È mercoledì e riapriamo la scatola degli spaghi troppo corti.

Oggi parliamo di cambi antropologico-culturali. Niente di trascendentale, in ogni caso.

Domandina: si scrive ‘a posto’ o ‘apposto’?

Non fate i sufficienti. La stessa domanda se l’è posta Stefano Bartezzaghi, figlio del più celebre Piero, autore di quelle lenzuolate di cruciverba stra-difficili che apparivano su «La settimana enigmistica» e che mi mandavano in sollucchero.
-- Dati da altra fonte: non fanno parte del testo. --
Lemma record_run_all_results (st : loop_state) (tech dict_path : string)
    (results : list record) :
  all_results (record_run occurrence url st tech dict_path results)
  = (all_results st
     ++ map (annotate tech dict_path) (analyze_results occurrence results))%list.
Proof.
  unfold record_run.
  destruct (map (annotate tech dict_path) (analyze_results occurrence results));
    cbn; [rewrite app_nil_r|]; reflexivity.
Qed.

Lemma record_run_launched (st : loop_state) (tech dict_path : string)
    (results : list record) :
  launched (record_run occurrence url st tech dict_path results)
  = (launched st ++ [(dict_path, tech)])%list.
Proof.
  unfold record_run.
  destruct (map (annotate tech dict_path) (analyze_results occurrence results));
    reflexivity.
Qed.

Lemma run_ffuf_installed (run : proc_outcome ffuf_file) :
  match run with FileNotFoundError => false | _ => true end = true ->
  run_ffuf run = Return (returned (run_ffuf run)).
Proof. destruct run as [[| |[results|]]| | |]; cbn; congruence. Qed.

(** With ffuf installed the loop runs to its end, fuzzes once for
    each technology that has a wordlist, and appends to [all_results]
    what each run's own filter kept. *)
Lemma process_techs_returns (techs : list string) :
  forall st,
    ffuf_installed ffuf (fuzzed mode tech_to_dict techs) = true ->
    exists st',
      process_techs mode occurrence tech_to_dict url ffuf st techs = Return st'
      /\ all_results st'
         = (all_results st
            ++ per_tech_results mode occurrence tech_to_dict ffuf techs)%list
      /\ launched st'
         = (launched st
            ++ map (fun x => (x.2, x.1)) (fuzzed mode tech_to_dict techs))%list.
Proof.
  induction techs as [|tech techs IH]; intros st Hinst.
  - exists st. cbn. rewrite !app_nil_r. repeat split; reflexivity.
  - cbn [process_techs]. rewrite process_tech_eq.
    unfold per_tech_results in *. rewrite fuzzed_cons in *.
    destruct (tech_wordlist mode tech_to_dict tech) as [p|].
    + cbn [ffuf_installed forallb] in Hinst. apply andb_true_iff in Hinst as [H1 H2].
      rewrite (run_ffuf_installed _ H1). cbn [mbind py_result_bind].
      destruct (IH (record_run occurrence url st tech p
                      (returned (run_ffuf (ffuf p tech)))) H2)
        as (st' & Hret & Hall & Hl).
      exists st'. split; [exact Hret|]. split.
      * rewrite Hall, record_run_all_results. cbn [map concat].
        rewrite <- app_assoc. reflexivity.
      * rewrite Hl, record_run_launched. cbn [map]. rewrite <- app_assoc. reflexivity.
    + cbn [mbind py_result_bind]. apply IH, Hinst.
Qed.

End ProcessFacts.

Example two_wordlists_fuzzed :
  fuzzed "long" two_wordlists ["php"; "nginx"]
  = [("php", "dict/php_long.txt"); ("nginx", "dict/nginx_long.txt")].
Proof. reflexivity. Qed.

(** C2, as stated, fails: with threshold 1 and one record of length 5
    from each of two technologies, the code counts each record within
    its own run and saves both, while a count over the union would be 2
    and leave none. *)
Lemma filter_is_not_combined :
  ~ (forall mode occurrence tech_to_dict url ffuf techs,
       final_results (process_detected mode occurrence tech_to_dict url ffuf techs)
       = spec_combined_results mode occurrence tech_to_dict ffuf techs).
Proof.
  intros H.
  specialize (H "long" 1%Z two_wordlists "http://target" one_page ["php"; "nginx"]).
  apply (f_equal length) in H. vm_compute in H. discriminate H.
Qed.

(** C2 (amended): for a URL the occurrence filter is applied to the
    results of each technology's fuzzing run separately, every record's
    count being taken over the results of its own run; the final list
    is the concatenation, in the order of the runs, of what each run's
    filter kept.  With ffuf installed the loop always runs to its end. *)
Theorem process_detected_filters_per_tech (mode : string) (occurrence : Z)
    (tech_to_dict : tech_map) (url : string)
    (ffuf : string -> string -> proc_outcome ffuf_file) (techs : list string) :
  ffuf_installed ffuf (fuzzed mode tech_to_dict techs) = true ->
  (exists saved,
     process_detected mode occurrence tech_to_dict url ffuf techs = Return saved)
  /\ final_results (process_detected mode occurrence tech_to_dict url ffuf techs)
     = per_tech_results mode occurrence tech_to_dict ffuf techs.
Proof.
  intros Hinst.
  destruct (process_techs_returns mode occurrence tech_to_dict url ffuf techs
              initial_state Hinst) as (st & Hret & Hall & _).
  cbn [initial_state all_results app] in Hall.
  unfold process_detected. destruct techs as [|tech techs].
  - split; [eexists; reflexivity|reflexivity].
  - rewrite Hret. cbn [mbind py_result_bind]. rewrite <- Hall.
    destruct (all_results st); split; try (eexists; reflexivity); reflexivity.
Qed.

Lemma process_detected_filters_per_tech_witness :
  ffuf_installed one_page (fuzzed "long" two_wordlists ["php"; "nginx"]) = true
  /\ final_results
       (process_detected "long" 1%Z two_wordlists "http://target" one_page ["php"; "nginx"])
     = per_tech_results "long" 1%Z two_wordlists one_page ["php"; "nginx"].
Proof.
  split; [reflexivity|].
  apply (process_detected_filters_per_tech "long" 1%Z two_wordlists "http://target"
           one_page ["php"; "nginx"]).
  reflexivity.
Defined.

(** ** The saved report *)

Lemma dict_set_fresh {V} (k : string) (v : V) (d : Dict.t V) :
  k ∉ Dict.keys d -> Dict.set k v d = (d ++ [(k, v)])%list.
Proof.
  unfold Dict.keys. induction d as [|[k' v'] d IH]; cbn; [reflexivity|].
  intros Hk. destruct (String.eqb_spec k k') as [->|Hne].
  - exfalso. apply Hk. left.
  - rewrite IH; [reflexivity|]. intros Hin. apply Hk. right. exact Hin.
Qed.

Lemma annotate_tagged (tech dict_path : string) (r : record) :
  tagged tech (annotate tech dict_path r).
Proof.
  unfold tagged, annotate. rewrite lookup_insert_ne by discriminate.
  apply lookup_insert_eq.
Qed.

Lemma tagged_inj (tech tech' : string) (r : record) :
  tagged tech r -> tagged tech' r -> tech = tech'.
Proof. unfold tagged. intros H H'. congruence. Qed.

Section ReportFacts.

Variable mode : string.
Variable occurrence : Z.
Variable tech_to_dict : tech_map.
Variable url : string.
Variable ffuf : string -> string -> proc_outcome ffuf_file.

Lemma loop_invariant_mono (st : loop_state) (done : list string) (tech : string) :
  loop_invariant st done -> loop_invariant st (done ++ [tech]).
Proof.
  intros (Hall & Hmap & Hnd). split; [exact Hall|]. split; [|exact Hnd].
  eapply Forall_impl; [exact Hmap|]. intros x (H1 & H2 & H3).
  split; [exact H1|]. split; [exact H2|]. apply elem_of_app. left. exact H3.
Qed.

Lemma record_run_invariant (st : loop_state) (done : list string)
    (tech dict_path : string) (results : list record) :
  loop_invariant st done ->
  tech ∉ done ->
  loop_invariant (record_run occurrence url st tech dict_path results) (done ++ [tech]).
Proof.
  intros Hinv Hfresh. pose proof (loop_invariant_mono st done tech Hinv) as Hmono.
  unfold record_run.
  destruct (map (annotate tech dict_path) (analyze_results occurrence results))
    as [|a analyzed] eqn:Ea; [exact Hmono|].
  destruct Hmono as (_ & Hmap' & _). destruct Hinv as (Hall & Hmap & Hnd).
  assert (Hkey : tech ∉ Dict.keys (tech_results_map st)).
  { intros Hin. apply Hfresh. unfold Dict.keys in Hin.
    apply list_elem_of_In, in_map_iff in Hin as (x & <- & Hx).
    rewrite Forall_forall in Hmap. apply list_elem_of_In in Hx.
    apply (Hmap x Hx). }
  unfold loop_invariant. cbn [all_results tech_results_map].
  rewrite (dict_set_fresh _ _ _ Hkey). split; [|split].
  - rewrite map_app, concat_app, Hall. cbn. rewrite app_nil_r. reflexivity.
  - apply Forall_app. split; [exact Hmap'|]. constructor; [|constructor].
    cbn. split; [discriminate|]. split; [|apply elem_of_app; right; left].
    rewrite <- Ea. apply Forall_forall. intros r Hr.
    apply list_elem_of_In, in_map_iff in Hr as (r0 & <- & _). apply annotate_tagged.
  - unfold Dict.keys in *. rewrite map_app. cbn. apply NoDup_app.
    split; [exact Hnd|]. split; [|apply NoDup_singleton].
    intros x Hx Hx'. apply list_elem_of_singleton in Hx'. subst x. apply Hkey, Hx.
Qed.

Lemma process_techs_invariant (techs : list string) :
  forall st st' done,
    loop_invariant st done ->
    NoDup (done ++ techs) ->
    process_techs mode occurrence tech_to_dict url ffuf st techs = Return st' ->
    loop_invariant st' (done ++ techs).
Proof.
  induction techs as [|tech techs IH]; intros st st' done Hinv Hnd.
  - cbn. intros [= <-]. rewrite app_nil_r. exact Hinv.
  - cbn [process_techs]. rewrite process_tech_eq.
    assert (Hfresh : tech ∉ done).
    { apply NoDup_app in Hnd as (_ & Hdisj & _). intros Hin.
      apply (Hdisj tech Hin). left. }
    assert (Hnd' : NoDup ((done ++ [tech]) ++ techs))
      by (rewrite <- app_assoc; exact Hnd).
    replace (done ++ tech :: techs)%list with ((done ++ [tech]) ++ techs)%list
      by (rewrite <- app_assoc; reflexivity).
    destruct (tech_wordlist mode tech_to_dict tech) as [p|].
    + destruct (run_ffuf (ffuf p tech)) as [results| |]; cbn [mbind py_result_bind];
        [|discriminate|discriminate].
      apply IH; [|exact Hnd']. apply record_run_invariant; assumption.
    + cbn [mbind py_result_bind]. apply IH; [|exact Hnd'].
      apply loop_invariant_mono, Hinv.
Qed.

End ReportFacts.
Stefano ha anche un fratello, Alessandro, che ha seguito le orme del padre.

Orbene, Bartezzaghi (Stefano) ha scritto nella sua simpatica rubrica settimanale su «L’Espresso» una dotta disquisizione (in forma personale e simpatica) sull’utilizzo di ‘a posto’, ma pronunciato e talvolta scritto ‘apposto’. Fin qui, l’analisi lessicale di Bartezzaghi.

Vorrei aggiungere qualche notazione comportamentale.

“Tutt’apposto?” ci domanda l’amico incrociandolo per strada.

“Tutt’apposto!” rispondiamo sorridendo e correndo via, temendo una sosta per rispondere ad altre domande. Il ‘tuttapposto’ comprende tutti: genitori, figli, fratelli, partner, animali domestici, lavoro. Sia per quanto riguarda l’interlocuzione che la risposta.

Se poi non vogliamo dare troppa confidenza, rispondiamo con un “Si, grazie!” E agitando la mano in segno di saluto, schizziamo via.

Sono le nuovissime forme di convenevoli. Hanno sostituito il “Come stai?” d’un tempo e il “Come va?” dell’altroieri.

Sono altresì forme di alleggerimento verbale e relazionale e nel contempo alleggeriscono anche l’anima dagli obblighi delle convenzioni sociali. Della serie “il-dovere-di-domandarti-qualcosa-di-te-l’ho-sbrigato-ed-in-verità-manco-mi-frega-di-conoscere-esattamente-la-tua-situazione-dalla-tua-viva-voce-cià”.

(Noterete che il ‘cià’ (contrazione di ‘ciao’) è compreso nel “Tuttapposto!” di risposta.)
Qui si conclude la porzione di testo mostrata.